GOAL OF THE EXERCISE
Return the run of lines below that opens with the line containing "ResperfRun.v for a whole run;" and closes with the line containing "class [RequestBuilder], which", keeping each one exact.

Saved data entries
=-=-=

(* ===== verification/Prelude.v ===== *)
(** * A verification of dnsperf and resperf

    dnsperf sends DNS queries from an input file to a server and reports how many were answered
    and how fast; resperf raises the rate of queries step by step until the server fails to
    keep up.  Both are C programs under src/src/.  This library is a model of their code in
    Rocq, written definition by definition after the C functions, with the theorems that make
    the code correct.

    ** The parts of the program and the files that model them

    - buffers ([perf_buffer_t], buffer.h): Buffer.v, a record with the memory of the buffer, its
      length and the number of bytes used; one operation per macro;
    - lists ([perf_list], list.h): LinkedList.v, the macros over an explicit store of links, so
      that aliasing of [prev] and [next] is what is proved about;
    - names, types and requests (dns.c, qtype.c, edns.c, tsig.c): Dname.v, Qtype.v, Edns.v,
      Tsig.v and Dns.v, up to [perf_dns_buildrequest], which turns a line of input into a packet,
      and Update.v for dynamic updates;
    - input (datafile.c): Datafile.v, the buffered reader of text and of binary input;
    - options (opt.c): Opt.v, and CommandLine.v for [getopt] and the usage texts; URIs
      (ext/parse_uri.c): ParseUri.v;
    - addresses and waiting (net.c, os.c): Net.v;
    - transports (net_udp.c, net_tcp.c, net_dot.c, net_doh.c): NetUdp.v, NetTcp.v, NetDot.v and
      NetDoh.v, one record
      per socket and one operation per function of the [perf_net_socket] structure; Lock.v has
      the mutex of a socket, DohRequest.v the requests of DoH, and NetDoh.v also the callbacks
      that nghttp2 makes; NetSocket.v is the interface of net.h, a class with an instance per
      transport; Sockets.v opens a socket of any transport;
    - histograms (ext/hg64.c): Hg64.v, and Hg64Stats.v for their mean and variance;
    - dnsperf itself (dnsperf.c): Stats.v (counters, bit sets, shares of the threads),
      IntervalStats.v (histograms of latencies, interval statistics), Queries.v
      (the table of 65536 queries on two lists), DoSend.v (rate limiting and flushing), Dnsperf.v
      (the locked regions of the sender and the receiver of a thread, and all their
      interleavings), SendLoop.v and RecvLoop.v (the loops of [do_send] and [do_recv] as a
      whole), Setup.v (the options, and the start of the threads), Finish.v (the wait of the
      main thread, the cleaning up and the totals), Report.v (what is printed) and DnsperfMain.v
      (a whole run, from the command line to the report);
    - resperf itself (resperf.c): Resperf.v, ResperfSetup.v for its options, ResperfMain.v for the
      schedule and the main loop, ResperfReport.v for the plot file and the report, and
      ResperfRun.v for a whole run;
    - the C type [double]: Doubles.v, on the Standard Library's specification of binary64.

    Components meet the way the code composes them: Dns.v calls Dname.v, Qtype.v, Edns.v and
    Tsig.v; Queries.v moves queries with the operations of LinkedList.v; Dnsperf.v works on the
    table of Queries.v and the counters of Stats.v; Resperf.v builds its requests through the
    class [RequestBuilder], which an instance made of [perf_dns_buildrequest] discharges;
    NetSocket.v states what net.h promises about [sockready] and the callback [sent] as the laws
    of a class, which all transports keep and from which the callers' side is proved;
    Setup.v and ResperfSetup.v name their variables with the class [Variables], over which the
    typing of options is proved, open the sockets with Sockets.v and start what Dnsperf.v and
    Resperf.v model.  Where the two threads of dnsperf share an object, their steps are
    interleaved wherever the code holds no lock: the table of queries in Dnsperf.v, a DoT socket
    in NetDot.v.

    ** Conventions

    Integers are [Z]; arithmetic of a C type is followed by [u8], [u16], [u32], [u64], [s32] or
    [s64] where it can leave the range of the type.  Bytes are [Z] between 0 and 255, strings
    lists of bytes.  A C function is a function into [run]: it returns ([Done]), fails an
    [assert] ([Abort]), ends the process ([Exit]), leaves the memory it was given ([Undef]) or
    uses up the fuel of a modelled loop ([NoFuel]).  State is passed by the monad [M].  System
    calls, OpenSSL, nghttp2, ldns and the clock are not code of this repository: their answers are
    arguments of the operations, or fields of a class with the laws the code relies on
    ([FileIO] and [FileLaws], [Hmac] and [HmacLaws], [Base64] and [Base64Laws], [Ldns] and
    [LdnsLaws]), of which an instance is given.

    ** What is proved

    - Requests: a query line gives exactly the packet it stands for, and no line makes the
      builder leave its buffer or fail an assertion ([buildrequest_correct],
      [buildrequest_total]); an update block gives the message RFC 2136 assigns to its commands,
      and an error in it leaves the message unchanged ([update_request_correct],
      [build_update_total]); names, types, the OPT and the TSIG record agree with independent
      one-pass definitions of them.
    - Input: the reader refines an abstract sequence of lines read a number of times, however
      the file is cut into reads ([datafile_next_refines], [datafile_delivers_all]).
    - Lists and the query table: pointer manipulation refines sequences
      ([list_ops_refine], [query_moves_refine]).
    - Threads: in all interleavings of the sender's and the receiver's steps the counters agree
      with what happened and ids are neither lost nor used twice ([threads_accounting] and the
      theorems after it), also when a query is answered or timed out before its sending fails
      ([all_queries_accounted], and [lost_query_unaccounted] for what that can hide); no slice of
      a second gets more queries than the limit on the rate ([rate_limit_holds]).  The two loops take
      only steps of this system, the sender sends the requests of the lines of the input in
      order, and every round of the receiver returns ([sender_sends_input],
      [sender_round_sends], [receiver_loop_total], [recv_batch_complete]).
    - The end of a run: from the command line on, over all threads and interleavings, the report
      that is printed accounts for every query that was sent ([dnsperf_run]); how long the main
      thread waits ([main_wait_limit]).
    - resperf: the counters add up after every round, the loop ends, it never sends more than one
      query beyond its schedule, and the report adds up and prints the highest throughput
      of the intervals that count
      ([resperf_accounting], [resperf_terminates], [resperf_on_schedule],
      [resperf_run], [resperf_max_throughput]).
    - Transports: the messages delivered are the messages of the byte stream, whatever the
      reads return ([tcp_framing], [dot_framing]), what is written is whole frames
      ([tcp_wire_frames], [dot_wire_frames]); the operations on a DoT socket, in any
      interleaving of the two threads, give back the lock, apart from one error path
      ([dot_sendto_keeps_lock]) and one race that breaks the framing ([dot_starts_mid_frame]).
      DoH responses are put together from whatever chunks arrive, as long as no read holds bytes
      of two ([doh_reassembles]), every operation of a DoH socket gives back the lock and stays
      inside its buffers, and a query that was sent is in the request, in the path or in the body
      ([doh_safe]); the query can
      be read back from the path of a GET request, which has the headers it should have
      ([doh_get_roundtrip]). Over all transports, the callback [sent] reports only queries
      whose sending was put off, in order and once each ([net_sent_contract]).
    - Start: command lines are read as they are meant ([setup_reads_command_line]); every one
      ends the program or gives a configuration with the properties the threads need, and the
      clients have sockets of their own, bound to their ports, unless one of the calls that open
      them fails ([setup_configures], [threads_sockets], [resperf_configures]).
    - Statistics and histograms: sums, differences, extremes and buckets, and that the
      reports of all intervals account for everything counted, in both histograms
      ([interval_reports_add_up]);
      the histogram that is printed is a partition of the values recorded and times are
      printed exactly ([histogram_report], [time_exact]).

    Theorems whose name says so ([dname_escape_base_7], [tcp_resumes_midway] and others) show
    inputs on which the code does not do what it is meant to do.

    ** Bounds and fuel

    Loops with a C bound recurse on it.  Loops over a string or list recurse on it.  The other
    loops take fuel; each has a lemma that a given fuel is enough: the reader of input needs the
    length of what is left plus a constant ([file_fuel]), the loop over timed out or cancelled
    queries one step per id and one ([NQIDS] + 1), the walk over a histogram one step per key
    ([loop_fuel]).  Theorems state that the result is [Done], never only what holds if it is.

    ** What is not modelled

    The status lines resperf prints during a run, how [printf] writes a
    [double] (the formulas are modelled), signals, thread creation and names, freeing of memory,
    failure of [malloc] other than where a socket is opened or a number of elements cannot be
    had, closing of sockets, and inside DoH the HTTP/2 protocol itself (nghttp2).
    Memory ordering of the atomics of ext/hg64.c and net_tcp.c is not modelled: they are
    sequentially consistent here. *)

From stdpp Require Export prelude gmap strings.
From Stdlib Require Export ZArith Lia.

=-=-=

YOUR RESPONSE
      ResperfRun.v for a whole run;
    - the C type [double]: Doubles.v, on the Standard Library's specification of binary64.

    Components meet the way the code composes them: Dns.v calls Dname.v, Qtype.v, Edns.v and
    Tsig.v; Queries.v moves queries with the operations of LinkedList.v; Dnsperf.v works on the
    table of Queries.v and the counters of Stats.v; Resperf.v builds its requests through the
    class [RequestBuilder], which an instance made of [perf_dns_buildrequest] discharges;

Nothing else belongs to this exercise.